Collected data entries:
+ + +

(* ================================================================== *)
(** ** The training script ([create_model.py]) *)

Module Training.
Import Py.

(** A cell of an [object] column after [fillna(0)]: text, or the filler. *)
Inductive obj : Type :=
| OStr (s : string)
| OInt (z : Z).

(** The columns of [flights.csv] that the script names.  Each column has
    one dtype: [int] for the integer columns, [text] for the string
    columns, [label] for [DepDel15]; the three parameters are the cell
    types of these columns at one stage of the script.  The remaining
    columns of the file are only touched by [fillna] and are left out. *)
Record Row (int text label : Type) : Type := {
  DayOfWeek : int;
  OriginAirportID : int;
  DepDel15 : label;
  OriginAirportName : text;
  OriginCity : text;
  OriginState : text;
  DestAirportID : int;
  DestAirportName : text;
  DestCity : text;
  DestState : text
}.
Arguments DayOfWeek {int text label} _.
Arguments OriginAirportID {int text label} _.
Arguments DepDel15 {int text label} _.
Arguments OriginAirportName {int text label} _.
Arguments OriginCity {int text label} _.
Arguments OriginState {int text label} _.
Arguments DestAirportID {int text label} _.
Arguments DestAirportName {int text label} _.
Arguments DestCity {int text label} _.
Arguments DestState {int text label} _.

(** [df]: a cell is a value or missing (NaN). *)
Definition RawRecord : Type := Row (option Z) (option string) (option Q).
(** [df.fillna(0)] *)
Definition FilledRecord : Type := Row Z obj Q.
(** [df_clean] once [DepDel15] has been cast. *)
Definition CleanRecord : Type := Row Z obj Z.

Definition fillna_int (c : option Z) : Z :=
  match c with Some z => z | None => 0 end.
Definition fillna_float (c : option Q) : Q :=
  match c with Some q => q | None => 0%Q end.
Definition fillna_text (c : option string) : obj :=
  match c with Some s => OStr s | None => OInt 0 end.

(** [df.fillna(0)] *)
Definition fillna (df : list RawRecord) : list FilledRecord :=
  map (fun r : RawRecord =>
         {| DayOfWeek := fillna_int (DayOfWeek r);
            OriginAirportID := fillna_int (OriginAirportID r);
            DepDel15 := fillna_float (DepDel15 r);
            OriginAirportName := fillna_text (OriginAirportName r);
            OriginCity := fillna_text (OriginCity r);
            OriginState := fillna_text (OriginState r);
            DestAirportID := fillna_int (DestAirportID r);
            DestAirportName := fillna_text (DestAirportName r);
            DestCity := fillna_text (DestCity r);
            DestState := fillna_text (DestState r) |}) df.

(** [.astype(int)] on a number: the fraction is dropped (toward zero). *)
Definition astype_int (q : Q) : Z := Z.quot (Qnum q) (Z.pos (Qden q)).

(** Lines 49-54: [df_clean = df.fillna(0)], then
    [df_clean['DepDel15'] = df_clean['DepDel15'].astype(int)]. *)
Definition df_clean (df : list RawRecord) : list CleanRecord :=
  map (fun r : FilledRecord =>
         {| DayOfWeek := DayOfWeek r;
            OriginAirportID := OriginAirportID r;
            DepDel15 := astype_int (DepDel15 r);
            OriginAirportName := OriginAirportName r;
            OriginCity := OriginCity r;
            OriginState := OriginState r;
            DestAirportID := DestAirportID r;
            DestAirportName := DestAirportName r;
            DestCity := DestCity r;
            DestState := DestState r |}) (fillna df).

Definition features : list string := ["DayOfWeek"; "OriginAirportID"].

(** [X = df_clean[features]] and [y = df_clean['DepDel15']] *)
Definition X (clean : list CleanRecord) : list (Z * Z) :=
  map (fun r => (DayOfWeek r, OriginAirportID r)) clean.
Definition y (clean : list CleanRecord) : list Z :=
  map (fun r => DepDel15 r) clean.

(** Lines 143-148: the dictionary dumped to [model_info.pkl]. *)
Definition feature_info (accuracy : Q) : ModelInfo :=
  [ ("features", VStrList features);
    ("model_type", VStr "RandomForestClassifier");
    ("accuracy", VFloat accuracy);
    ("description", VStr "Predicts probability of flight delay >15 minutes based on day of week and airport") ].

(** A row of the airports table. *)
Record AirportRow : Type := {
  AirportID : Z;
  AirportName : obj;
  City : obj;
  State : obj
}.

Definition origin_airports (clean : list CleanRecord) : list AirportRow :=
  map (fun r => {| AirportID := OriginAirportID r;
                   AirportName := OriginAirportName r;
                   City := OriginCity r;
                   State := OriginState r |}) clean.

Definition dest_airports (clean : list CleanRecord) : list AirportRow :=
  map (fun r => {| AirportID := DestAirportID r;
                   AirportName := DestAirportName r;
                   City := DestCity r;
                   State := DestState r |}) clean.

(** [pd.concat([origin_airports, dest_airports])] *)
Definition concat (clean : list CleanRecord) : list AirportRow :=
  (origin_airports clean ++ dest_airports clean)%list.

(** [drop_duplicates(subset=['AirportID'])]: a row is kept unless its id
    was met before. *)
Fixpoint drop_duplicates_seen (seen : list Z) (rows : list AirportRow)
  : list AirportRow :=
  match rows with
  | [] => []
  | r :: rest =>
      if existsb (Z.eqb (AirportID r)) seen
      then drop_duplicates_seen seen rest
      else r :: drop_duplicates_seen (AirportID r :: seen) rest
  end.

Definition drop_duplicates (rows : list AirportRow) : list AirportRow :=
  drop_duplicates_seen [] rows.

(** [sort_values('AirportID')], ascending.  It is applied to rows with
    pairwise distinct ids, where every sorting method gives the same
    table; insertion is used here. *)
Fixpoint insert_by_id (r : AirportRow) (sorted : list AirportRow)
  : list AirportRow :=
  match sorted with
  | [] => [r]
  | r' :: rest =>
      if AirportID r <=? AirportID r' then r :: sorted
      else r' :: insert_by_id r rest
  end.

Fixpoint sort_values (rows : list AirportRow) : list AirportRow :=
  match rows with
  | [] => []
  | r :: rest => insert_by_id r (sort_values rest)
  end.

+ + +

For each line above that contains "then", make a copy.

(** Lines 49-54: [df_clean = df.fillna(0)], then
      then drop_duplicates_seen seen rest
      if AirportID r <=? AirportID r' then r :: sorted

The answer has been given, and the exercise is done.